With large, complex software applications, systematic testing is necessary prior to release. However, exhaustive testing isn't possible – there are just too many potential use cases and inputs that the application could encounter. That means decisions have to be made about what to test – and what tests don't need to be carried out.

This is a vital part of QA – and it cannot be left to AI. QA teams must draw on their experience, knowledge, and judgement to make informed decisions. They must plan, prioritize and make risk assessments. They will understand that there are trade-offs that need to be made – but they can make accountable decisions and justify them to relevant stakeholders. If AI makes these decisions, then there's no accountability if something goes wrong.

Where AI can streamline software testing and test management

There are many areas of the software testing process where AI can be of assistance. There’s a lot of heavy lifting involved in software testing such as preparing test data, suggesting the specific scenarios that need to be tested, and writing automated tests. AI agents are already capable of performing some basic tests today, and it’s likely they’ll take on even more complex testing tasks in the near future.

And AI also has utility for software test management. It can be used to help with writing test documentation, and to suggest ideas for key areas to test. It can be used to research other, similar software projects to surface relevant data and insights that could assist the testing. And it can also perform data analysis of the test results, creating reports for relevant stakeholders quickly so they don't have to wait for human operatives to compile their reports.
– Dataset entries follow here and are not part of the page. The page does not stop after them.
(** * qualysapi.api_objects: the import buffer and its consumers

    A shallow embedding of the buffering classes of [qualysapi/api_objects.py]
    ([BufferQueue], [BufferStats], [BufferConsumer], [ImportBuffer] and
    [MapReportRunner]) and the properties of their methods.

    Python objects are records, method calls pass the object explicitly and
    return the updated object.  A method that can raise returns a [result].
    A [while] loop takes fuel and returns [None] when the fuel runs out;
    every termination statement below exhibits the fuel that suffices.  The
    [for] loop over the running list is bounded by the length of the list it
    starts on, and is shown not to depend on any fuel beyond that. *)

From stdpp Require Import base list numbers strings.
From Stdlib Require Import QArith.

Local Open Scope Z_scope.

(** ** Python values, exceptions and results *)

Module Py.

(** The exceptions the modelled methods can raise. *)
Inductive exn : Type :=
| ParsingBufferException   (* qualysapi.exceptions.ParsingBufferException *)
| QueueEmpty               (* queue.Empty *)
| AttributeError
| TypeError
| NameError.

Inductive result (A : Type) : Type :=
| Ok (a : A)
| Raise (e : exn).
Arguments Ok {A} a.
Arguments Raise {A} e.

Definition bind {A B} (r : result A) (k : A -> result B) : result B :=
  match r with
  | Ok a => k a
  | Raise e => Raise e
  end.

Definition raises {A} (r : result A) : bool :=
  match r with
  | Ok _ => false
  | Raise _ => true
  end.

(** The classes whose constructors call [super], with their direct base. *)
Inductive class : Type :=
| Process                  (* multiprocessing.Process *)
| BufferConsumerClass
| MapReportRunnerClass.

Definition base (c : class) : option class :=
  match c with
  | Process => None
  | BufferConsumerClass => Some Process
  | MapReportRunnerClass => Some Process
  end.

Definition class_eqb (c d : class) : bool :=
  match c, d with
  | Process, Process => true
  | BufferConsumerClass, BufferConsumerClass => true
  | MapReportRunnerClass, MapReportRunnerClass => true
  | _, _ => false
  end.

(** [issubclass(c, d)]; the hierarchy is two levels deep. *)
Definition issubclass (c d : class) : bool :=
  class_eqb c d ||
  match base c with
  | Some b => class_eqb b d
  | None => false
  end.

(** [super(typ, self).__init__()] for [self] an instance of [self_class]:
    Python builds the [super] object only when [self] is an instance of
    [typ], and raises [TypeError] otherwise.  [Process.__init__] without
    arguments does not raise. *)
Definition super_init (typ self_class : class) : result unit :=
  if issubclass self_class typ then Ok tt else Raise TypeError.

(** What a method without a [return] statement evaluates to, and a float. *)
Inductive value : Type :=
| PyNone
| PyFloat (q : Q).

End Py.

Import Py.

#[export] Instance result_bind : MBind result := fun A B k r => Py.bind r k.
#[export] Instance result_ret : MRet result := fun A a => Ok a.

(** ** class BufferQueue *)

Module BufferQueue.
Section WithItem.
Context {Item : Type}.

(** The class derives from [multiprocessing.queues.Queue], whose [put] and
    [get] the buffer and its consumers use.  The queue is a FIFO sequence,
    oldest item first. *)
Definition t : Type := list Item.

Definition put (self : t) (item : Item) : t := self ++ [item].

(** [self.get(timeout=t)] once the timeout has elapsed with no producer
    putting anything: the head when there is one, [queue.Empty] otherwise. *)
Definition get (self : t) (timeout : Q) : result (Item * t) :=
  match self with
  | [] => Raise QueueEmpty
  | x :: rest => Ok (x, rest)
  end.

(** [len(self)]: neither [multiprocessing.queues.Queue] nor [BufferQueue]
    defines [__len__], so [len] raises. *)
Definition len (self : t) : result Z := Raise TypeError.

(** [self.popleft()]: neither class has such an attribute. *)
Definition popleft (self : t) : result (Item * t) := Raise AttributeError.

(** [[self.popleft() for i in range(n)]] *)
Fixpoint popleft_range (n : nat) (self : t) : result (list Item * t) :=
  match n with
  | O => Ok ([], self)
  | S n' =>
      '(x, self1) ← popleft self;
      '(xs, self2) ← popleft_range n' self1;
      Ok (x :: xs, self2)
  end.

(** [lim = len(self) if len(self) < lim else lim], the test evaluated
    first; [range] of a negative number is empty, which [Z.to_nat] gives. *)
Definition consume (self : t) (lim : Z) : result (list Item * t) :=
  n ← len self;
  lim ← (if n <? lim then len self else Ok lim);
  popleft_range (Z.to_nat lim) self.

End WithItem.
End BufferQueue.

(** ** class BufferStats *)

Module BufferStats.

Record t : Type := Build {
  processed : Z;
  updates : Z;
  adds : Z;
  deletes : Z;
  start_time : option Q;
  end_time : option Q
}.

(** The class attributes, which every fresh instance reads. *)
Definition class_attrs : t :=
  {| processed := 0; updates := 0; adds := 0; deletes := 0;
     start_time := None; end_time := None |}.

(** The body of [calculate_processing_average] is the docstring and [pass]. *)
Definition calculate_processing_average (self : t) : result value :=
  Ok PyNone.

Definition increment_updates (self : t) : t :=
  {| processed := processed self; updates := updates self + 1;
     adds := adds self; deletes := deletes self;
     start_time := start_time self; end_time := end_time self |}.

Definition increment_insertions (self : t) : t :=
  {| processed := processed self; updates := updates self;
     adds := adds self + 1; deletes := deletes self;
     start_time := start_time self; end_time := end_time self |}.

Definition decrement (self : t) : t :=
  {| processed := processed self; updates := updates self;
     adds := adds self; deletes := deletes self + 1;
     start_time := start_time self; end_time := end_time self |}.

End BufferStats.

(** ** class BufferConsumer *)

Module BufferConsumer.
Section WithItem.
Context {Item : Type}.

(** The keyword arguments [__init__] reads; [None] is an absent key. *)
Record kwargs : Type := Kwargs {
  kw_bite_size : option Z;
  kw_queue : option (@BufferQueue.t Item);
  kw_results_list : option (list Item)
}.

(** A constructed consumer.  [queue] and [results_list] hold the current
    contents of the objects the consumer refers to. *)
Record t : Type := Build {
  bite_size : Z;
  queue : @BufferQueue.t Item;
  results_list : option (list Item)
}.

Definition __init__ (kw : kwargs) : result t :=
  _ ← super_init BufferConsumerClass BufferConsumerClass;
  match kw_queue kw with
  | None => Raise ParsingBufferException
  | Some q =>
      Ok {| bite_size := default 1000 (kw_bite_size kw);
            queue := q;
            results_list := kw_results_list kw |}
  end.

(** The timeout [run] passes to [queue.get]. *)
Definition get_timeout : Q := (1 # 2)%Q.

(** One call of [queue.get]: the timeout passed and what came back
    ([None] for [queue.Empty]). *)
Definition get_event : Type := Q * option Item.

Definition set_queue (q : @BufferQueue.t Item) (self : t) : t :=
  {| bite_size := bite_size self; queue := q;
     results_list := results_list self |}.

(** [self.results_list.append(item)] under [if self.results_list is not None] *)
Definition append_result (item : Item) (self : t) : t :=
  match results_list self with
  | Some r =>
      {| bite_size := bite_size self; queue := queue self;
         results_list := Some (r ++ [item]) |}
  | None => self
  end.

(** One pass through the body of [while not done]: the consumer after it,
    the new value of [done], and the [get] that was made. *)
Definition run_body (self : t) : result (t * bool * get_event) :=
  match BufferQueue.get (queue self) get_timeout with
  | Ok (item, q) =>
      Ok (append_result item (set_queue q self), false,
          (get_timeout, Some item))
  | Raise QueueEmpty => Ok (self, true, (get_timeout, None))
  | Raise e => Raise e
  end.

(** [while not done: ...], with the log of the [get] calls made so far. *)
Fixpoint run_loop (fuel : nat) (self : t) (log : list get_event)
  : option (result (t * list get_event)) :=
  match fuel with
  | O => None
  | S fuel' =>
      match run_body self with
      | Raise e => Some (Raise e)
      | Ok (self', done, ev) =>
          if done then Some (Ok (self', log ++ [ev]))
          else run_loop fuel' self' (log ++ [ev])
      end
  end.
Humans are the end users – so human expertise is needed

Quality in software is non-negotiable. We’ve all heard stories about disastrous software launches where products have been shipped with massive issues that have made them completely unusable for a certain group of people. For now, usability and accessibility are human domains so it is natural to use humans for testing these aspects.

In the era of AI, it's important to maintain human oversight. If AI is used in software creation, testing or test management it is vital to check the results. QA teams need to be the ones that take accountability for software test management processes. Only they have the domain knowledge and understanding of business priorities to determine test coverage and acceptable levels of risk. While AI can support these processes with data and recommendations, it cannot currently make business critical decisions on its own.